** Opening Dataset entries block **
Lemma check_request_spec {W} (adapter : Adapter W) req expected :
  AdmissionBindingDigest req = Ok expected →
  emits (check_request adapter req) (λ e t,
    Forall passive t ∧ (e = None → t = admitted_events req expected)).
Proof.
  intros Hex w e w' t H. unfold check_request in H. rewrite Hex in H. unfold admitted_events.
  run_monad; (split; [by repeat constructor|]); intros He; rt_bool; simplify_eq; done.
Qed.

Lemma validateRequest_None req :
  validateRequest req = None →
  ∃ expected effectID, AdmissionBindingDigest req = Ok expected ∧ EffectIdentity req = Ok effectID ∧
    at_BindingDigest (rq_Admission req) = expected.
Proof.
  unfold validateRequest. destruct (AdmissionBindingDigest req) as [expected|e] eqn:E; intros H; split_bool; [|done].
  exists expected. unfold AdmissionBindingDigest, EffectIdentity, requestBinding in *.
  destruct (_ || _) in E |- *; [done|]. eauto.
Qed.

Lemma observe_and_close_spec {W} effectID tr c (obs : W → (Observation * option error) * W) verify result :
  emits (observe_and_close effectID tr c obs verify result) (λ res t,
    Forall passive t ∧
    ((∃ o err oe, res = result DispositionUnknown o (Some err) oe) ∨
     (∃ o, res = result DispositionClosed o None None ∧ closes tr c effectID o t))).
Proof.
  intros w res w' t H. unfold observe_and_close in H. run_monad; [split; [by repeat constructor|]; left; eauto|..];
    match goal with H : verifyObservation _ _ _ _ _ = _ |- _ =>
      apply verifyObservation_spec in H as [? Hv] end; rewrite app_nil_r.
  - split; [by constructor|]. left. eauto.
  - destruct (Hv eq_refl) as (? & ? & ->). split; [by constructor|].
    right. eexists. split; [done|]. by split.
Qed.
** Closing Dataset entries block **
Your task:
Reproduce the entries above in full by retyping them exactly.

Exercise answer:
Lemma check_request_spec {W} (adapter : Adapter W) req expected :
  AdmissionBindingDigest req = Ok expected →
  emits (check_request adapter req) (λ e t,
    Forall passive t ∧ (e = None → t = admitted_events req expected)).
Proof.
  intros Hex w e w' t H. unfold check_request in H. rewrite Hex in H. unfold admitted_events.
  run_monad; (split; [by repeat constructor|]); intros He; rt_bool; simplify_eq; done.
Qed.

Lemma validateRequest_None req :
  validateRequest req = None →
  ∃ expected effectID, AdmissionBindingDigest req = Ok expected ∧ EffectIdentity req = Ok effectID ∧
    at_BindingDigest (rq_Admission req) = expected.
Proof.
  unfold validateRequest. destruct (AdmissionBindingDigest req) as [expected|e] eqn:E; intros H; split_bool; [|done].
  exists expected. unfold AdmissionBindingDigest, EffectIdentity, requestBinding in *.
  destruct (_ || _) in E |- *; [done|]. eauto.
Qed.

Lemma observe_and_close_spec {W} effectID tr c (obs : W → (Observation * option error) * W) verify result :
  emits (observe_and_close effectID tr c obs verify result) (λ res t,
    Forall passive t ∧
    ((∃ o err oe, res = result DispositionUnknown o (Some err) oe) ∨
     (∃ o, res = result DispositionClosed o None None ∧ closes tr c effectID o t))).
Proof.
  intros w res w' t H. unfold observe_and_close in H. run_monad; [split; [by repeat constructor|]; left; eauto|..];
    match goal with H : verifyObservation _ _ _ _ _ = _ |- _ =>
      apply verifyObservation_spec in H as [? Hv] end; rewrite app_nil_r.
  - split; [by constructor|]. left. eauto.
  - destruct (Hv eq_refl) as (? & ? & ->). split; [by constructor|].
    right. eexists. split; [done|]. by split.
Qed.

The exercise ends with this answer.